Starting at the first line of the data below, retype every line up to and including the one containing "Models the rows".

┌─ INFORMATION SUPPLIED

(* ===== verification/Namespace.v ===== *)
(** * The namespace service

    Models the NamespaceService of [nufs-core/metadata/pebble_store.go]:
    inode ids and their free list, directories, files, special nodes,
    symbolic and hard links, rename, extended attributes and the inode cache,
    each operation on the rows of [MetaKeys.v] through the conditional and
    reference-aware batches of [MetaFSM.v].

    The model is the store without a Raft node ([s.raft == nil]); with one,
    the same batch travels through the log and [PebbleFSM.Apply], see
    [MetaFSM.v]. The mutex around a commit makes it one step. The inode cache
    is an LRU of a library: a finite map from which [en_evict] drops some
    entries. Free-list ids are kept with the slice's last element first.
    Events and metrics are left out: nothing reads them back. *)

From stdpp Require Import base list sorting numbers strings gmap.
From Stdlib Require Import ZArith Lia.
From S2P Require Import Prelude Bytes Pebble MetaKeys MetaScan MetaTypes RaftLog MetaFSM.

Local Open Scope Z_scope.
Local Open Scope go_scope.

(** ** State and effects *)

Record NS (DB : Type) := mkNS {
  ns_db : DB; ns_inodeSeq : Z; ns_idMaxInit : bool; ns_freeList : list Z;
  ns_inCache : gmap Z InodeMeta; ns_closed : bool; ns_readOnly : bool
}.
Arguments mkNS {DB} _ _ _ _ _ _ _.
Arguments ns_db {DB} _.
Arguments ns_inodeSeq {DB} _.
Arguments ns_idMaxInit {DB} _.
Arguments ns_freeList {DB} _.
Arguments ns_inCache {DB} _.
Arguments ns_closed {DB} _.
Arguments ns_readOnly {DB} _.
(* ===== verification/ChunkRules.v ===== *)
(** * Chunk tombstones, the backup catalogue, and their batch rules

    Models the rows of [nufs-core/metadata/chunk_tombstone.go] and the
    catalogue rows of [backup_catalog.go] it reads, and the row-level checks
    a conditional batch of versions 3 and 4 must pass: creating and purging a
    tombstone, allocating chunks, updating a chunk. They are the chunk fields
    of [version_rules]; the two backup rules are in [Backups.v].

    A [time.Time] is its instant in nanoseconds since Go's zero time, so
    [IsZero] is [= 0]; locations are not part of it, and every time here has
    been normalised to UTC. A nil slice is the empty one. Error texts are
    abbreviated; wrapping ([%w]) keeps the wrapped error. *)

From stdpp Require Import base list sorting numbers strings gmap.
From Stdlib Require Import ZArith Lia.
From S2P Require Import Prelude Bytes Pebble MetaKeys MetaScan MetaTypes RaftLog MetaFSM Namespace Extents.

Local Open Scope Z_scope.
Local Open Scope go_scope.

(** ** Tombstones *)

Definition hour : Z := 3600 * 1000000000.
Definition chunkTombstoneQuarantine : Z := 25 * hour.
Definition chunkCatalogMaxAge : Z := 2 * hour.

Record ChunkTombstone := mkChunkTombstone {
  ct_ChunkID : Z; ct_Replicas : list ReplicaInfo; ct_Size : Z; ct_Reason : list Z;
  ct_DeletedAt : Z; ct_DeleteAfter : Z
}.

#[export] Instance ChunkTombstone_eq_dec : EqDecision ChunkTombstone.
Proof. solve_decision. Defined.

Definition ascii_space (c : Z) : bool := ((9 <=? c) && (c <=? 13)) || (c =? 32).

(** [strings.TrimSpace(s) == ""]: only white space, the Unicode kind in its
    UTF-8 form included. *)
Fixpoint blank (s : list Z) : bool :=
  match s with
  | [] => true
  | c :: rest =>
      if ascii_space c then blank rest else
      match c, rest with
      | 194, d :: rest => ((d =? 133) || (d =? 160)) && blank rest
      | 225, 154 :: 128 :: rest => blank rest
      | 226, 128 :: d :: rest =>
          (((128 <=? d) && (d <=? 138)) || (d =? 168) || (d =? 169) || (d =? 175)) && blank rest
      | 226, 129 :: 159 :: rest => blank rest
      | 227, 128 :: 128 :: rest => blank rest
      | _, _ => false
      end
  end.

(** [normalizeChunkTombstone] *)
Definition normalizeChunkTombstone (t : ChunkTombstone) : mgo ChunkTombstone :=
  refuse ct_ChunkID t =? 0 with MErrorf "chunk ID is required" in
  refuse ct_Size t <? 0 with MErrorf "size cannot be negative" in
  refuse blank (ct_Reason t) with MErrorf "reason is required" in
  refuse (ct_DeletedAt t =? 0) || (ct_DeleteAfter t =? 0) with MErrorf "deletion times are required" in
  refuse negb (ct_DeleteAfter t =? ct_DeletedAt t + chunkTombstoneQuarantine)
    with MErrorf "delete-after must be exactly 25h after deletion" in
  Ok t.

(** ** The backup catalogue ([backup_catalog.go]) *)

Record CommittedBackup := mkCommittedBackup {
  bk_ID : list Z; bk_SourceClusterID : list Z; bk_CreatedAt : Z; bk_RaftTerm : Z;
  bk_AppliedIndex : Z; bk_TotalBytes : Z
}.

#[export] Instance CommittedBackup_eq_dec : EqDecision CommittedBackup.
Proof. solve_decision. Defined.

Record BackupCatalogState := mkBackupCatalogState {
  bc_Backups : list CommittedBackup; bc_ReconciledAt : Z
}.

#[export] Instance BackupCatalogState_eq_dec : EqDecision BackupCatalogState.
Proof. solve_decision. Defined.

Definition letter (c : Z) : bool := ((97 <=? c) && (c <=? 122)) || ((65 <=? c) && (c <=? 90)).
Definition alphanumeric (c : Z) : bool := letter c || ((48 <=? c) && (c <=? 57)).

(** [validateOpaqueID] *)
Definition validateOpaqueID (id : list Z) : mgo unit :=
  refuse len id =? 0 with MErrorf "id is required" in
  refuse 255 <? len id with MErrorf "id exceeds 255 bytes" in
  refuse negb (forallb alphanumeric (take 1 id)) with MErrorf "id must start with an ASCII letter or digit" in
  refuse negb (forallb (fun c => alphanumeric c || (c =? 45) || (c =? 95) || (c =? 46) || (c =? 58)) id)
    with MErrorf "id contains unsafe byte" in
  Ok tt.
Lemma listed_after prefix name (l : list row) :
  Forall (fun kv : row => decodes kv /\ exists n, kv.1 = prefix ++ n) l ->
  omap (listed prefix) (List.filter (fun kv : row => bytes_ltb (prefix ++ name) kv.1) l) =
  List.filter (fun d => bytes_ltb name (de_Name d)) (omap (listed prefix) l).
Proof.
  induction 1 as [|x l [[e He] [n Hn]] F IH]; [done|]. cbn [List.filter].
  assert (bytes_ltb (prefix ++ name) x.1 = bytes_ltb name n) as ->
    by (by rewrite Hn, bytes_ltb_app_same).
  cbn [omap list_omap]. destruct (listed prefix x) as [d|] eqn:El.
  - cbn [List.filter]. rewrite (listed_name _ _ _ _ Hn El).
    destruct (bytes_ltb name n); cbn [omap list_omap]; rewrite ?El; [f_equal|]; apply IH.
  - destruct (bytes_ltb name n); cbn [omap list_omap]; rewrite ?El; apply IH.
Qed.

Lemma ReadDir_run p offset limit s f :
  ns_ok s f -> ns_closed s = false -> is_u64 p -> 0 <= offset ->
  ReadDir p offset limit s =
    (s, Ok (take (Z.to_nat (read_dir_limit limit)) (drop (Z.to_nat offset) (dir_list (ns_db s) p)))).
Proof.
  intros O Hc Hp Ho. unfold ReadDir, nbind, enter_ns, nget, nret. rewrite Hc. unfold scanPrefix.
  rewrite readdir_fold; [|eapply Forall_impl; [exact (dir_rows_fine _ f p (no_rep _ _ O) (no_wf _ _ O) Hp)|]|lia|by left].
  2:{ by intros kv [? _]. }
  cbn [app length]. by rewrite !Z.sub_0_r.
Qed.
(** When no clock reading of phase 4 is 25 hours after those of phase 3, a
    chunk due after phase 3 was due before it. *)
Lemma due_at_start (LT : CodecLaws ChunkTombstone) refs clock3 clock4 db mid id :
  (forall id, clock4 id < clock3 id + chunkTombstoneQuarantine) ->
  entombs refs clock3 db mid -> due mid id (clock4 id) -> due db id (clock4 id).
Proof.
  intros Hc ((Ks & _) & _ & T) (raw & t & craw & c & H1 & H2 & H3 & H4 & H5 & H6).
  exists raw, t, craw, c. rewrite <- (Ks _ catalog_not_chunk).
  destruct (T _ _ H1) as [Hd|(t' & -> & Hd)]; [auto 10|].
  unfold decodeChunkTombstone in H2. rewrite unmarshalValue_marshalValue in H2. cbn [mbind result_bind] in H2.
  assert (t = t') as -> by (unfold normalizeChunkTombstone in H2; ok_inv; congruence).
  specialize (Hc id). rewrite Hd, H3 in H4. lia.
Qed.

(** ** Dry runs *)

Lemma tombstone_orphans_dry g clock reason sn ids : forall db res,
  (tombstone_orphans rules g clock true reason sn ids db res).2 = db.
Proof.
  induction ids as [|id ids IH]; intros db res; cbn [tombstone_orphans]; [done|]. destruct (contains sn id); apply IH.
Qed.

Lemma purge_tombstones_dry g clock sn rows : forall db res,
  (purge_tombstones rules g clock true sn rows db res).2 = db.
Proof.
  induction rows as [|[key value] rows IH]; intros db res; cbn [purge_tombstones]; [done|].
  destruct (scan_tombstone db key value); [apply IH|done].
Qed.

Lemma gc_Scan_dry g clock3 clock4 (db : DB) : (gc_Scan rules g clock3 clock4 true db).2 = db.
Proof.
  unfold gc_Scan. destruct (stableInodeReferenceSnapshot g _); [|done].
  destruct (tombstone_orphans _ _ _ _ _ _ _ _ _) as [[r|e] mid] eqn:Et;
    pose proof (f_equal snd Et) as Em; rewrite tombstone_orphans_dry in Em; cbn [snd] in Em; subst mid; [|done].
  destruct (stableInodeReferenceSnapshot g _); [|done]. apply purge_tombstones_dry.
Qed.

(** ** Snapshots *)

Lemma snapshot_attempts_read (at_ : nat -> DB) attempts : forall n sn,
  snapshot_attempts at_ n attempts = Ok sn -> exists m, scan_references (at_ m) = Ok (sn_references sn).
Proof.
  induction attempts as [|attempts IH]; intros n sn E; cbn [snapshot_attempts] in E; [done|].
  ok_inv. case_bool_decide; [injection E as <-; by eexists|]. by apply IH in E.
Qed.

Lemma snapshot_read g (at_ : nat -> DB) sn :
  stableInodeReferenceSnapshot g at_ = Ok sn -> exists m, scan_references (at_ m) = Ok (sn_references sn).
Proof. unfold stableInodeReferenceSnapshot. intros E. ok_inv. by apply snapshot_attempts_read in E. Qed.

(** ** Allocation *)

(** The rows of [chunks] and the inode's new row were added to [db]. *)
Record allocated (db db' : DB) (inodeID now : Z) (offsets : list Z) (chunks : list ChunkMeta) : Prop := mkAllocated {
  al_inode : exists raw inode, kv_get db (inodeKey inodeID) = Some raw /\ @unmarshalValue _ CI raw = Ok inode /\
    im_ID inode = inodeID /\
    kv_get db' (inodeKey inodeID) = Some (marshalValue (with_chunks now offsets chunks inode));
  al_free : Forall (fun c => kv_get db (chunkMetadataKey (ck_ID c)) = None /\
                             kv_get db (chunkTombstoneKey (ck_ID c)) = None) chunks;
  al_chunks : Forall (fun c => kv_get db' (chunkMetadataKey (ck_ID c)) = Some (marshalValue c)) chunks;
  al_other : forall k, k <> inodeKey inodeID -> k ∉ map (fun c => chunkMetadataKey (ck_ID c)) chunks ->
    kv_get db' k = kv_get db k
}.

Lemma validateInodeKeyIdentity_id id n :
  is_u64 id -> validateInodeKeyIdentity (inodeKey id) n = Ok tt -> n = id.
Proof.
  intros W E. unfold validateInodeKeyIdentity in E. ok_inv. apply negb_false_iff, bool_decide_eq_true in G0.
  assert (TrimPrefix (inodeKey id) prefixInode = FormatUint id) as Et by reflexivity.
  rewrite Et, ParseUint_FormatUint in G0 by done. congruence.
Qed.

Lemma apply_updates g (db db' : DB) ps ms :
  applyChunkTombstoneConditional rules g db (fenced ps ms) = Ok db' ->
  Forall (pre_holds db) ps /\ updated db db' ms.
Proof.
  unfold applyChunkTombstoneConditional. intros E. ok_inv.
  destruct (applyConditionalBatchWithHook _ _ _ _ _) as [db1|e] eqn:Ec; [|discriminate E]. ok_inv. subst db1.
  destruct (canonicalConditionalBatch rules (Some (fenced ps ms))) as [c|e] eqn:V.
  2:{ unfold applyConditionalBatchWithHook in Ec. rewrite V in Ec. discriminate Ec. }
  pose proof (conditional_exact rules (ge_hook g) (ge_fail g) db (fenced ps ms) c V eq_refl) as X. rewrite Ec in X.
  destruct X as (_ & _ & Hp & U). exact (conj Hp U).
Qed.
Lemma step_effect (db db' : DB) : backup_step db db' -> effect db db'.
Proof.
  intros [e at_ task term|e l t term db1 E|e at_ random requested|e at_ marker|e at_].
  - destruct (putBackupTask rules e at_ db task term) as [r db1] eqn:E.
    apply putBackupTask_run in E as [->|(_ & c & S)]; [by apply ef_none|by apply (ef_task _ _ c)].
  - unfold replaceCommittedBackupCatalog in E. ok_inv. eapply ef_catalog; [done|].
    eapply apply_cataloged; [|done]. by apply normalizeBackupCatalog_inv in E1 as (_ & _ & ?).
  - destruct (EnsureClusterID rules e at_ db random requested) as [r db1] eqn:E.
    apply EnsureClusterID_run in E as [[-> _]|(id & _ & H1 & H2 & H3 & H4 & _)]; [by apply ef_none|].
    by apply (ef_cluster _ _ id).
  - apply ef_marker. intros k. apply marker_run.
  - apply ef_marker. intros k. apply clear_run.
Qed.
End Proofs.
(** Two creators of one key never both win: once a batch that sets a key
    has committed, a batch that expects the key absent is refused with
    [ErrRaftConditionalConflict] and changes nothing. *)
Theorem second_creator_refused (db db1 : DB) h1 f1 h2 f2 b1 b2 c2 key value :
  cb_PrefixReplacements b1 = [] -> cb_PrefixReplacements b2 = [] ->
  mkBatchOp false key value ∈ cb_Mutations b1 -> absent key ∈ cb_Preconditions b2 ->
  canonicalConditionalBatch rules (Some b2) = Ok c2 ->
  applyConditionalBatchWithHook rules h1 f1 db (Some b1) = Ok db1 ->
  applyConditionalBatchWithHook rules h2 f2 db1 (Some b2) = Err ErrRaftConditionalConflict.
Proof.
  intros R1 R2 Hset Habs V2 E1.
  destruct (canonicalConditionalBatch rules (Some b1)) as [c1|e] eqn:V1.
  2:{ unfold applyConditionalBatchWithHook in E1. rewrite V1 in E1. discriminate E1. }
  pose proof (conditional_exact rules h1 f1 db b1 c1 V1 R1) as X1. rewrite E1 in X1.
  destruct X1 as (_ & _ & _ & U & _). specialize (U _ Hset). cbn in U.
  assert (~ Forall (pre_holds db1) (cb_Preconditions b2)) as N.
  { intros F. apply list_elem_of_In in Habs. rewrite List.Forall_forall in F. specialize (F _ Habs). unfold pre_holds in F. cbn in F. congruence. }
  pose proof (conditional_exact rules h2 f2 db1 b2 c2 V2 R2) as X2.
  destruct (applyConditionalBatchWithHook rules h2 f2 db1 (Some b2)) as [db2|e]; [by destruct X2 as (_ & _ & ? & _)|].
  destruct X2 as [[_ ->]|[? _]]; done.
Qed.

└─

RESPONSE BOX:
(* ===== verification/Namespace.v ===== *)
(** * The namespace service

    Models the NamespaceService of [nufs-core/metadata/pebble_store.go]:
    inode ids and their free list, directories, files, special nodes,
    symbolic and hard links, rename, extended attributes and the inode cache,
    each operation on the rows of [MetaKeys.v] through the conditional and
    reference-aware batches of [MetaFSM.v].

    The model is the store without a Raft node ([s.raft == nil]); with one,
    the same batch travels through the log and [PebbleFSM.Apply], see
    [MetaFSM.v]. The mutex around a commit makes it one step. The inode cache
    is an LRU of a library: a finite map from which [en_evict] drops some
    entries. Free-list ids are kept with the slice's last element first.
    Events and metrics are left out: nothing reads them back. *)

From stdpp Require Import base list sorting numbers strings gmap.
From Stdlib Require Import ZArith Lia.
From S2P Require Import Prelude Bytes Pebble MetaKeys MetaScan MetaTypes RaftLog MetaFSM.

Local Open Scope Z_scope.
Local Open Scope go_scope.

(** ** State and effects *)

Record NS (DB : Type) := mkNS {
  ns_db : DB; ns_inodeSeq : Z; ns_idMaxInit : bool; ns_freeList : list Z;
  ns_inCache : gmap Z InodeMeta; ns_closed : bool; ns_readOnly : bool
}.
Arguments mkNS {DB} _ _ _ _ _ _ _.
Arguments ns_db {DB} _.
Arguments ns_inodeSeq {DB} _.
Arguments ns_idMaxInit {DB} _.
Arguments ns_freeList {DB} _.
Arguments ns_inCache {DB} _.
Arguments ns_closed {DB} _.
Arguments ns_readOnly {DB} _.
(* ===== verification/ChunkRules.v ===== *)
(** * Chunk tombstones, the backup catalogue, and their batch rules

    Models the rows of [nufs-core/metadata/chunk_tombstone.go] and the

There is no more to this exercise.